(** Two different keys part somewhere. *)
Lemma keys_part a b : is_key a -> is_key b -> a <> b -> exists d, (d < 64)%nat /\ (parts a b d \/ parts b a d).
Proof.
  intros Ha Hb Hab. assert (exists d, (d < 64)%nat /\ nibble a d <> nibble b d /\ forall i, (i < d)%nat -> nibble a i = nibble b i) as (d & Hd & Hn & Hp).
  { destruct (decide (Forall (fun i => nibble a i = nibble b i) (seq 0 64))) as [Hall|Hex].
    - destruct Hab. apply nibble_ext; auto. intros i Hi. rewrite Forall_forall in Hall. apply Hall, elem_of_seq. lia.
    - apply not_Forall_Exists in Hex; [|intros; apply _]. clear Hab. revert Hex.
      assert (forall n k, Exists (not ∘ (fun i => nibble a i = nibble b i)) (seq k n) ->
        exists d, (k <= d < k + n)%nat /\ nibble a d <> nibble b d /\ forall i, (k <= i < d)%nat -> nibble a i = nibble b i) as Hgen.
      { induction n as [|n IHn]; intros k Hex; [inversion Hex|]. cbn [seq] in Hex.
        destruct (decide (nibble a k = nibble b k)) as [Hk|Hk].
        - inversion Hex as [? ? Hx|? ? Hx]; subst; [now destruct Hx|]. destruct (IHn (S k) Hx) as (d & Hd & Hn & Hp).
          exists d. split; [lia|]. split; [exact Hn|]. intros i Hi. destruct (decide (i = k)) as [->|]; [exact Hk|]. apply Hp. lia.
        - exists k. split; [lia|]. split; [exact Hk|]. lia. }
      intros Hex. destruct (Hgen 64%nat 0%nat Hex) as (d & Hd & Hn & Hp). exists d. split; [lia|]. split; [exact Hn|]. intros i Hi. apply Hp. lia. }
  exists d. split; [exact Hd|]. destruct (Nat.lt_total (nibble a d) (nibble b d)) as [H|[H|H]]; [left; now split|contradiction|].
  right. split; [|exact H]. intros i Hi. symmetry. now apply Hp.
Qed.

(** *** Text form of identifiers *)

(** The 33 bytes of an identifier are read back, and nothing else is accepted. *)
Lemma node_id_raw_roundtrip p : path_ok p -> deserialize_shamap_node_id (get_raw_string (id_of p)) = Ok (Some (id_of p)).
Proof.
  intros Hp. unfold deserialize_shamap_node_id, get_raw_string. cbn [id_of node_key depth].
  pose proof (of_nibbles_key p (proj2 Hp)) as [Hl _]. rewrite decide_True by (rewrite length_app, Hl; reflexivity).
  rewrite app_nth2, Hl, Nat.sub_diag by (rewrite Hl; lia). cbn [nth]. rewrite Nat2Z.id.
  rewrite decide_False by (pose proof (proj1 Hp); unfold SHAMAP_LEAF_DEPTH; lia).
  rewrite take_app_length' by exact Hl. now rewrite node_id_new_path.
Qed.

* * *

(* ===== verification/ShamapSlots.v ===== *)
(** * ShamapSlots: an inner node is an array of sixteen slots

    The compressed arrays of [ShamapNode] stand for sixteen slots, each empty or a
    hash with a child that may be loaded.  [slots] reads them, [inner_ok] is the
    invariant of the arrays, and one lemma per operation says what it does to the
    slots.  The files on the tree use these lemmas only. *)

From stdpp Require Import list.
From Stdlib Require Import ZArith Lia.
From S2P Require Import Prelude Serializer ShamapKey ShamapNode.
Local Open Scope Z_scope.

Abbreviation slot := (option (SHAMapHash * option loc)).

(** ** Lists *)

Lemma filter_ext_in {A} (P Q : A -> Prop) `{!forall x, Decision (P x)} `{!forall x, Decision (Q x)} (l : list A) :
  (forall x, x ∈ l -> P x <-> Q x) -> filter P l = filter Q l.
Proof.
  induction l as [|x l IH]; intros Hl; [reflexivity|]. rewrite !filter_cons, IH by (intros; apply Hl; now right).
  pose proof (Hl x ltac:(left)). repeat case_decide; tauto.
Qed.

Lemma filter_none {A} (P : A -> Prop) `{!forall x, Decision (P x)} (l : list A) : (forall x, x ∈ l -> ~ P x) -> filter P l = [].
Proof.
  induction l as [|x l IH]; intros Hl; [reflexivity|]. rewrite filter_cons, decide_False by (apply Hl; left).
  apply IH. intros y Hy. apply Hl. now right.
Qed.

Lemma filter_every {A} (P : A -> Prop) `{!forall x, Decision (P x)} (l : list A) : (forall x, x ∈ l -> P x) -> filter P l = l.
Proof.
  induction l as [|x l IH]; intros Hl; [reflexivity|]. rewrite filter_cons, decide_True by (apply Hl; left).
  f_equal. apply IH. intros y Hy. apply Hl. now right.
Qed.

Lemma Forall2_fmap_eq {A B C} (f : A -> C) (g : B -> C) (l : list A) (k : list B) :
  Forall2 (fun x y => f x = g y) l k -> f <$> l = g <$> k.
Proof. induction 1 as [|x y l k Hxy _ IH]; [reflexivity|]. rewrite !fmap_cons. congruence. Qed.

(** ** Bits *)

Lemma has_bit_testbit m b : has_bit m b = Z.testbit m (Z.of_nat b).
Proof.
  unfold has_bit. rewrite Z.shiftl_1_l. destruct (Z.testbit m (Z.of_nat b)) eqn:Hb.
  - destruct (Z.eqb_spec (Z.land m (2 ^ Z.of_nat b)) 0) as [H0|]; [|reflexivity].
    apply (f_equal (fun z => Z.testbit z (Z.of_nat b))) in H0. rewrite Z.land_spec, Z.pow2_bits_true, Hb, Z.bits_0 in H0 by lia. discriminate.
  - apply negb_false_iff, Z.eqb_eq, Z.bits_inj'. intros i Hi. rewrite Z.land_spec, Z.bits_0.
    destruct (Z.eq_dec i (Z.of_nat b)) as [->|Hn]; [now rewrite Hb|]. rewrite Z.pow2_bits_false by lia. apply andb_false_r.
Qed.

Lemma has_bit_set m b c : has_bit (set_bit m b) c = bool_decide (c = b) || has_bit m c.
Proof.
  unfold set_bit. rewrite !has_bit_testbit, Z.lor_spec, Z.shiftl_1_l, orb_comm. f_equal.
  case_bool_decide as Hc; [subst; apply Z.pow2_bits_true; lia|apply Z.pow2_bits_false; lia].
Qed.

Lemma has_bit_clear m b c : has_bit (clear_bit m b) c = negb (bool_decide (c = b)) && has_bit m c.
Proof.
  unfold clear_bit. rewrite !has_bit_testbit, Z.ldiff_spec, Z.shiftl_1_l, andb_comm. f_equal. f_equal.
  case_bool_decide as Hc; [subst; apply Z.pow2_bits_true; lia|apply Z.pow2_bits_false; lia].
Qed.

**Task prompt:**
The line above containing "unfold has_bit. rewrite", the line containing "- destruct (Z.eqb_spec", and every line between them are to be transcribed exactly; no other line is wanted.

**Worked solution:**
  unfold has_bit. rewrite Z.shiftl_1_l. destruct (Z.testbit m (Z.of_nat b)) eqn:Hb.
  - destruct (Z.eqb_spec (Z.land m (2 ^ Z.of_nat b)) 0) as [H0|]; [|reflexivity].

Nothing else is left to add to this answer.